Recently, in the pages of this journal, several authors debated the score-reporting policy for the United States Medical Licensing Examination (USMLE).1–3 Although the test was originally intended to assist state medical boards in making a binary determination regarding licensure, USMLE Step 1 scores are frequently used to screen applicants for postgraduate medical training programs, despite the lack of good evidence demonstrating that these scores predict success in residency.

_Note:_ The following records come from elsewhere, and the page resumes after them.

Lemma bind_params_length sets params now asg rest :
  bind_params sets params now = Some (asg, rest) ->
  length params = (holes sets + length rest)%nat.
Proof.
  revert params asg. induction sets as [|[k [|]] sets IH]; intros params asg; simpl.
  - by intros [= _ ->].
  - destruct params as [|v params]; [done|].
    destruct (bind_params sets params now) as [[asg' rest']|] eqn:Hb; [|done].
    intros [= _ <-]. apply IH in Hb. unfold holes in *. simpl. lia.
  - destruct (bind_params sets params now) as [[asg' rest']|] eqn:Hb; [|done].
    intros [= _ <-]. apply IH in Hb. exact Hb.
Qed.

Lemma bind_params_placeholders (kvs : list (string * value)) tail rest now :
  bind_params (map (fun k => (k, Placeholder)) (map fst kvs) ++ tail)
              (map snd kvs ++ rest) now
  = match bind_params tail rest now with
    | Some (asg, rest') => Some (map (fun kv => (kv.1, to_cell kv.2)) kvs ++ asg, rest')
    | None => None
    end.
Proof.
  induction kvs as [|[k v] kvs IH]; simpl.
  - by destruct (bind_params tail rest now) as [[]|].
  - rewrite IH. by destruct (bind_params tail rest now) as [[]|].
Qed.

(** When the statement binds, leaving exactly the id, its columns are the
    intended pairs in order, without repetition, followed by [updated_at]. *)
Lemma bind_update (kvs : list (string * value)) userId now asg id :
  bind_params (Obj.set (set_placeholders (map fst kvs) []) "updated_at" NowCall)
              (map snd kvs ++ [userId]) now = Some (asg, [id]) ->
  id = userId
  /\ asg = map (fun kv => (kv.1, to_cell kv.2)) kvs ++ [("updated_at", VNum now)]
  /\ NoDup (map fst kvs)
  /\ "updated_at" ∉ map fst kvs.
Proof.
  intros Hb. pose proof (bind_params_length _ _ _ _ _ Hb) as Hlen.
  rewrite length_app, length_map in Hlen. simpl in Hlen.
  set (ks := map fst kvs) in *.
  pose proof (holes_set_now (set_placeholders ks []) "updated_at") as H1.
  pose proof (holes_le_length (set_placeholders ks [])) as H2.
  destruct (set_placeholders_length ks []) as [H3 H4]. simpl in H3, H4.
  assert (length ks = length kvs) as Hks by apply length_map.
  destruct H4 as (Hfold & Hnodup & _); [lia|]. simpl in Hfold.
  assert ("updated_at" ∉ ks) as Hfresh.
  { intros Hin. apply holes_overwrite in Hin. rewrite <- Hfold in Hin. lia. }
  destruct (set_cases (set_placeholders ks []) "updated_at" NowCall)
    as [[Hin _]|[_ Hset]].
  { exfalso. apply Hfresh. apply set_placeholders_keys in Hin as [Hin|Hin]; [|done].
    by apply elem_of_nil in Hin. }
  rewrite Hset, Hfold in Hb. unfold ks in Hb.
  rewrite bind_params_placeholders in Hb. simpl in Hb.
  injection Hb as <- <-. done.
Qed.

(** The loop over the keys of the body. *)
Lemma collect_fold body ks acc :
  fold_left (collect body) ks acc
  = (set_placeholders (List.filter not_proto (List.filter (updatable body) ks)) acc.1,
     acc.2 ++ map (prop body) (List.filter (updatable body) ks)).
Proof.
  revert acc. induction ks as [|k ks IH]; intros [o vs]; simpl.
  - by rewrite app_nil_r.
  - rewrite IH. unfold collect, updatable.
    destruct (defined (prop body k) && negb (String.eqb k "password")); simpl; [|done].
    unfold Obj.put, not_proto.
    destruct (String.eqb k "__proto__"); simpl; by rewrite <- app_assoc.
Qed.

Lemma collect_all_sent body :
  collect_all body
  = (set_placeholders (List.filter not_proto (sent_keys body)) [],
     map (prop body) (sent_keys body)).
Proof. unfold collect_all. by rewrite collect_fold. Qed.

Lemma finish_update_sent body userId :
  finish_update body userId (collect_all body)
  = (Obj.set (set_placeholders (List.filter not_proto (map fst (sent_pairs body))) [])
       "updated_at" NowCall,
     map snd (sent_pairs body) ++ [userId]).
Proof.
  rewrite collect_all_sent. unfold finish_update, sent_pairs.
  rewrite !map_app, !map_map. simpl. rewrite map_id, List.filter_app.
  unfold set_placeholders. rewrite fold_left_app.
  destruct (truthy (prop body "subscription")); simpl; [done|].
  by rewrite app_nil_r.
Qed.













(** Plain keys make plain targets. *)
Lemma lower_plain_names :
  lower "plan" = "plan" /\ lower "updated_at" = "updated_at"
  /\ lower "password" = "password" /\ lower "id" = "id"
  /\ lower "last_login" = "last_login".
Proof. repeat split. Qed.

(** ** What a successful update went through *)
Section Update.

Context (P : Platform).

Lemma authenticate_outcome h st :
  match authenticate P h st with
  | Returned (Passed u) st' => st' = st /\ u ∈ rows st
  | Returned (Rejected r) st' => st' = st /\ code r <> 200
  | Threw _ st' => st' = st
  end.
Proof.
  unfold authenticate. run_handler; try done.
  split; [done|].
  match goal with H : List.filter _ _ = _ :: _ |- _ => by apply filter_first in H as [? _] end.
Qed.





End Update.






Lemma Forall2_map_r {A} (R : A -> A -> Prop) (f : A -> A) (l : list A) :
  (forall x, x ∈ l -> R x (f x)) -> Forall2 R l (map f l).
Proof.
  induction l as [|x l IH]; intros H; simpl; constructor.
  - apply H. left.
  - apply IH. intros y Hy. apply H. by right.
Qed.




(** What that request does, spelled out. *)
Example deactivate_run :
  let out := serve Demo.platform Demo.env PutProfile Demo.deactivate Demo.store in
  code out.1 = 200
  /\ update_query (finish_update (body Demo.deactivate) (VNum 1)
                     (collect_all (body Demo.deactivate))).1
     = "UPDATE users SET is_active = ?, updated_at = NOW() WHERE id = ?"
  /\ (fun r => cell r "is_active") <$> rows Demo.store = [VNum 1]
  /\ (fun r => cell r "is_active") <$> rows out.2 = [VNum 0].
Proof. repeat split; vm_compute; reflexivity. Qed.

(** ** Subscription and plan *)






(** The two instances the specification names. *)
Example silver_is_plan_1 :
  (fun r => cell r "plan")
    <$> rows (serve Demo.platform Demo.env PutProfile Demo.to_silver Demo.store).2
  = [VNum 1].
Proof. vm_compute. reflexivity. Qed.

Example enterprise_is_plan_3 :
  (fun r => cell r "plan")
    <$> rows (serve Demo.platform Demo.env PutProfile Demo.to_enterprise Demo.store).2
  = [VNum 3].
Proof. vm_compute. reflexivity. Qed.



(** C10. With the body [{plan: 3, subscription: "Silver"}] the plan of the
    subscription does not override the body's plan: the statement pairs its
    three placeholders with four values (the body's 3 with [plan], the
    mapped 1 with [WHERE id]), the update is answered with status 500 and the
    stored plan stays 0, not 1. *)
Theorem plan_key_defeats_subscription_plan :
  let stmt := finish_update (body Demo.plan_and_silver) (VNum 1)
                (collect_all (body Demo.plan_and_silver)) in
  let out := serve Demo.platform Demo.env PutProfile Demo.plan_and_silver Demo.store in
  update_query stmt.1
  = "UPDATE users SET plan = ?, subscription = ?, updated_at = NOW() WHERE id = ?"
  /\ stmt.2 = [VNum 3; VStr "Silver"; VNum 1; VNum 1]
  /\ code out.1 = 500
  /\ (fun r => cell r "plan") <$> rows out.2 = [VNum 0]
  /\ planMap "Silver" = Some 1.
Proof. repeat split; vm_compute; reflexivity. Qed.

(** ** Registration *)

Lemma register_success (P : Platform) env body st resp st' :
  post_register P env body st = (resp, st') ->
  code resp = 201 ->
  exists row,
    rows st' = rows st ++ [row]
    /\ row !! "subscription" = Some (VStr "Basic")
    /\ row !! "plan" = Some (VNum 0)
    /\ row !! "is_active" = Some (VNum 1)
    /\ row !! "is_login_enable" = Some (VNum 1)
    /\ row !! "is_disable" = Some (VNum 1)
    /\ row !! "dark_mode" = Some (VNum 0)
    /\ row !! "created_by" = Some (VNum 0)
    /\ row !! "messenger_color" = Some (VStr "#2180f3")
    /\ row !! "company_id"
       = Some (if bool_decide (prop body "type" = VStr "company")
               then VStr (generateCompanyId env) else VNull).
Proof.
  unfold post_register, try_catch, register.
  destruct (validate_register P body); [|inversion 1; discriminate].
  unfold bind, select_by_email, select_by_id, select, hash, execute, ret, throw.
  destruct (existsb _ [prop body "email"]); [inversion 1; discriminate|].
  destruct (List.filter _ (rows st)); [|inversion 1; discriminate].
  destruct (prop body "password"); try (inversion 1; discriminate).
  rewrite insert_binds.
  destruct (existsb _ _); [inversion 1; discriminate|].
  destruct (refuses _ _ _); [inversion 1; discriminate|].
  destruct (existsb _ _); [inversion 1; discriminate|].
  inversion 1; subst. intros _. eexists. split; [reflexivity|].
  unfold inserted_row, assign. cbn [fold_left fst snd to_cell].
  repeat split; try (by simplify_map_eq).
  simplify_map_eq. by case_bool_decide.
Qed.

Lemma register_reads_client_fields (P : Platform) env body body' :
  (forall k, k ∈ client_fields -> prop body' k = prop body k) ->
  post_register P env body' = post_register P env body.
Proof.
  intros Hsame.
  assert (prop body' "first_name" = prop body "first_name") as H1
    by (apply Hsame; unfold client_fields; set_solver).
  assert (prop body' "last_name" = prop body "last_name") as H2
    by (apply Hsame; unfold client_fields; set_solver).
  assert (prop body' "email" = prop body "email") as H3
    by (apply Hsame; unfold client_fields; set_solver).
  assert (prop body' "password" = prop body "password") as H4
    by (apply Hsame; unfold client_fields; set_solver).
  assert (prop body' "type" = prop body "type") as H5
    by (apply Hsame; unfold client_fields; set_solver).
  assert (prop body' "lang" = prop body "lang") as H6
    by (apply Hsame; unfold client_fields; set_solver).
  assert (prop body' "avatar" = prop body "avatar") as H7
    by (apply Hsame; unfold client_fields; set_solver).
  unfold post_register, register, validate_register, check, prop_or. cbv zeta.
  by rewrite H1, H2, H3, H4, H5, H6, H7.
Qed.

(** C7. A successful registration appends one row whose subscription, plan,
    is_active, is_login_enable, is_disable, dark_mode, created_by and
    messenger_color are the fixed defaults; and the outcome of a
    registration depends on the body only through the seven fields the
    handler reads, so nothing else the body supplies (subscription, plan,
    is_active, ...) has any effect. *)
Theorem registration_defaults
    (P : Platform) (env : Env) (req : request) (st : Store)
    (resp : response) (st' : Store) :
  serve P env PostRegister req st = (resp, st') ->
  code resp = 201 ->
  (exists row,
      rows st' = rows st ++ [row]
      /\ row !! "subscription" = Some (VStr "Basic")
      /\ row !! "plan" = Some (VNum 0)
      /\ row !! "is_active" = Some (VNum 1)
      /\ row !! "is_login_enable" = Some (VNum 1)
      /\ row !! "is_disable" = Some (VNum 1)
      /\ row !! "dark_mode" = Some (VNum 0)
      /\ row !! "created_by" = Some (VNum 0)
      /\ row !! "messenger_color" = Some (VStr "#2180f3"))
  /\ (forall req',
        (forall k, k ∈ client_fields -> prop (body req') k = prop (body req) k) ->
        serve P env PostRegister req' st = (resp, st')).
Proof.
  intros Hrun Hcode. simpl in *. split.
  - destruct (register_success _ _ _ _ _ _ Hrun Hcode) as (row & H). exists row. tauto.
  - intros req' Hsame. by rewrite (register_reads_client_fields _ _ _ _ Hsame).
Qed.

Lemma registration_defaults_witness :
  let out := serve Demo.platform Demo.env PostRegister Demo.carol_signup Demo.store in
  (exists row,
      rows out.2 = rows Demo.store ++ [row]
      /\ row !! "subscription" = Some (VStr "Basic")
      /\ row !! "plan" = Some (VNum 0)
      /\ row !! "is_active" = Some (VNum 1)
      /\ row !! "is_login_enable" = Some (VNum 1)
      /\ row !! "is_disable" = Some (VNum 1)
      /\ row !! "dark_mode" = Some (VNum 0)
      /\ row !! "created_by" = Some (VNum 0)
      /\ row !! "messenger_color" = Some (VStr "#2180f3"))
  /\ (forall req',
        (forall k, k ∈ client_fields ->
                   prop (body req') k = prop (body Demo.carol_signup) k) ->
        serve Demo.platform Demo.env PostRegister req' Demo.store = (out.1, out.2)).
Proof.
  apply (registration_defaults Demo.platform Demo.env Demo.carol_signup Demo.store).
  - apply surjective_pairing.
  - vm_compute. reflexivity.
Defined.
Lemma list_prod_cons x l : list_prod (x :: l) = x * list_prod l.
Proof. reflexivity. Qed.

Lemma list_prod_singleton x : list_prod [x] = x.
Proof. unfold list_prod. simpl. apply Z.mul_1_r. Qed.

Lemma fill_body_size dims i strides sz d :
  dims !! i = Some d ->
  fill_body dims i (strides, sz) =
    (<[i := to_intp sz]> strides, to_uintp (sz * dim_or_1 d)).
Proof.
  intros H. unfold fill_body.
  rewrite (list_lookup_total_correct _ _ _ H), to_uintp_mul_r. reflexivity.
Qed.

Lemma fortran_loop_spec dims n : forall (i : nat) strides sz strides' sz',
  (i + n)%nat = length dims ->
  length strides = length dims ->
  to_uintp sz = sz ->
  fortran_loop dims n i (strides, sz) = (strides', sz') ->
  sz' = to_uintp (sz * list_prod (dim_or_1 <$> drop i dims)) /\
  length strides' = length strides /\
  (forall j, (j < i)%nat -> strides' !! j = strides !! j) /\
  (forall j, (i <= j < i + n)%nat ->
     strides' !! j =
       Some (to_intp (sz * list_prod (dim_or_1 <$> take (j - i) (drop i dims))))).
Proof.
  induction n as [|n IH]; intros i strides sz strides' sz' Hlen Hs Hsz Hrun;
    cbn [fortran_loop] in Hrun.
  - inversion Hrun; subst strides' sz'. repeat split.
    + rewrite drop_ge by lia. simpl. rewrite Z.mul_1_r. symmetry. exact Hsz.
    + intros j Hj. lia.
  - assert (Hi : (i < length dims)%nat) by lia.
    destruct (lookup_lt_is_Some_2 dims i Hi) as [d Hd].
    rewrite (fill_body_size _ _ _ _ _ Hd) in Hrun.
    apply IH in Hrun; [| lia | rewrite length_insert; exact Hs | apply to_uintp_idem].
    destruct Hrun as (Hsz' & Hlen' & Hold & Hnew).
    rewrite length_insert in Hlen'.
    rewrite (drop_S _ _ _ Hd). repeat split.
    + rewrite Hsz'. rewrite fmap_cons, list_prod_cons, to_uintp_mul_l.
      f_equal. ring.
    + exact Hlen'.
    + intros j Hj. rewrite Hold by lia. apply list_lookup_insert_ne. lia.
    + intros j Hj. destruct (decide (j = i)) as [->|Hne].
      * rewrite Hold by lia. rewrite list_lookup_insert_eq by lia.
        rewrite Nat.sub_diag. simpl. rewrite Z.mul_1_r. reflexivity.
      * rewrite Hnew by lia. f_equal.
        replace (j - i)%nat with (S (j - S i)) by lia.
        rewrite firstn_cons, fmap_cons, list_prod_cons.
        apply to_intp_congr. rewrite to_uintp_mul_l. f_equal. ring.
Qed.
Lemma stream_loop_cons st value reads :
  (stream_loop st (value :: reads)).1 =
    (stream_loop (process_lines st (lines_of value)).1 reads).1.
Proof. unfold stream_loop. by rewrite for_each_cons. Qed.

Lemma stream_loop_app st reads1 reads2 :
  (stream_loop st (reads1 ++ reads2)).1 =
    (stream_loop (stream_loop st reads1).1 reads2).1.
Proof. apply for_each_app. Qed.

End Inert.

(** C6.  A chunk record whose candidates all have a content with no part,
    the [parts] member being missing, [null] or empty, is processed without
    an exception and leaves the caption text, the pending image and the page
    as they were; so does the line that carries it. *)
Theorem zero_parts_chunk_is_inert `{Runtime} st chunk :
  zero_parts_chunk chunk = true →
  process_chunk st chunk = (st, None)
  ∧ ∀ line,
      JSON_parse (JSString.replace "data: " "" line) = Some chunk →
      process_line st line = (st, None).
Proof.
  intros Hzero.
  assert (process_chunk st chunk = (st, None)) as Hchunk.
  { unfold zero_parts_chunk in Hzero. destruct chunk as [| | | | |members]; try done.
    unfold process_chunk, mbind, completion_bind. simpl.
    destruct (JS.member "candidates" members) as [[| | | |candidates|]|]; try done.
    simpl. by apply no_parts_all_inert. }
  split; [done|]. intros line Hparse. unfold process_line. by rewrite Hparse.
Qed.

Lemma zero_parts_chunk_is_inert_witness :
  zero_parts_chunk (Example.chunk_of []) = true
  ∧ process_chunk (H := Reference.runtime) Example.after_caption
      (Example.chunk_of []) = (Example.after_caption, None).
Proof.
  split; [reflexivity|].
  exact (proj1 (zero_parts_chunk_is_inert (H := Reference.runtime)
                  Example.after_caption (Example.chunk_of []) eq_refl)).
Defined.

(** C9.  A line whose payload [JSON.parse] rejects, or whose parsed value
    has no iterable [candidates], ends in the [catch] clause with the
    caption text, the pending image and the page as they were, and the loop
    goes on with the lines and the reads that follow as if the line had not
    been there. *)
Theorem malformed_payload_is_skipped `{Runtime} line :
  (let payload := JSString.replace "data: " "" line in
   JSON_parse payload = None
   ∨ ∃ chunk, JSON_parse payload = Some chunk ∧ iterable_candidates chunk = false) →
  (∀ st, ∃ e, process_line st line = (st, Some e))
  ∧ (∀ st before after,
       (process_lines st (before ++ line :: after)).1 =
         (process_lines st (before ++ after)).1)
  ∧ (∀ st reads_before value reads_after before after,
       lines_of value = before ++ line :: after →
       (stream_loop st (reads_before ++ value :: reads_after)).1 =
         (stream_loop
            (process_lines (stream_loop st reads_before).1 (before ++ after)).1
            reads_after).1).
Proof.
  simpl. intros Hbad.
  assert (∀ st, ∃ e, process_line st line = (st, Some e)) as Hline.
  { intros st. unfold process_line.
    destruct Hbad as [->|(chunk & -> & Hchunk)]; [by eexists|].
    by apply not_iterable_throws. }
  assert (∀ st before after,
            (process_lines st (before ++ line :: after)).1 =
              (process_lines st (before ++ after)).1) as Hlines.
  { intros st before after.
    rewrite !process_lines_app, process_lines_cons.
    destruct (Hline (process_lines st before).1) as [e ->]. done. }
  split_and!; [done..|].
  intros st reads_before value reads_after before after Hvalue.
  by rewrite stream_loop_app, stream_loop_cons, Hvalue, Hlines.
Qed.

Some have suggested that reporting scores as pass/fail would honor the test’s purpose without encouraging inappropriate use.1

This issue is not new: for decades, there has been debate regarding whether the USMLE (and its predecessor exams) should report numeric scores or a pass/fail designation.4,5 While those engaged in these debates1–5 have frequently considered the consequences for stakeholders such as medical students and residency program directors (PDs), they have not explicitly considered the financial consequences such a change might have on the test’s sponsoring organization.

A financial conflict of interest (COI) has been defined as “a set of conditions in which professional judgment concerning a primary interest … tends to be unduly influenced by a secondary interest (such as financial gain).”6 Here, we explore the possibility that financial incentives could be influencing the National Board of Medical Examiners’ (NBME’s) position on USMLE score reporting.

In this Perspective, we examine the history and mission of the NBME and its licensing exams, trace the rise of “Step 1 mania,” review the financial incentives that provide a competing secondary interest in the NBME’s organizational prioritization and decision making, evaluate whether these might constitute a problematic COI, and consider possible remedies.

The Original Mission of the NBME

The NBME was founded in 1915 to address the lack of a nationwide, standardized examination for physicians. At that time (and still today), physicians practicing in the United States had to be licensed at the state level, so a physician who was qualified in one state may still have been required to take a separate exam in another state. Dr. William Rodman, then president of the American Medical Association, stated the NBME’s reason for being in a 1916 address:

Here was a man who had graduated at Harvard Medical College, passed the Massachusetts State Board of Health, had achieved an enviable position in Boston, was called to New York to take a more important position in [an] institution there, passed the State Board of New York and then on account of his commanding position in thoracic surgery, was called to preside over this department at the Mayo Clinic, and he had to take the Minnesota State Board examination before he could practice medicine. Is that right? Is there any man who will say that it is right?7

By creating an examination whose results could be accepted by all state medical boards, the NBME aimed to ease interstate reciprocity for licensure and allow a qualified physician to seek licensure in any state without the need for further testing.

History of the NBME’s Exams

The first NBME examination was administered in 1916. Originally, participation in the NBME exam was completely voluntary. Only 16 states recognized the NBME’s certificate, and the scope and content of the NBME’s exam made it more difficult to pass than most individual state licensing exams. Until 1922, NBME examinations were “weeklong extravaganzas, incorporating essay, laboratory, oral, practical, and bedside components.”8 Examinees achieving a passing score were rewarded with a gold key, which some chose to wear on their person as a badge of honor.9

By 1954, the NBME had abandoned the bedside, oral, laboratory, and essay components of their earlier exams due to concerns over reliable and reproducible examination scoring. In their place, the NBME unveiled new, norm-referenced tests based entirely on multiple-choice questions. The new NBME Part I and II examinations were widely accepted by state medical boards. By the 1960s, state-sponsored licensing examinations disappeared and 2 parallel pathways for initial licensure had emerged: the NBME exam and the Federation Licensing Examination (FLEX).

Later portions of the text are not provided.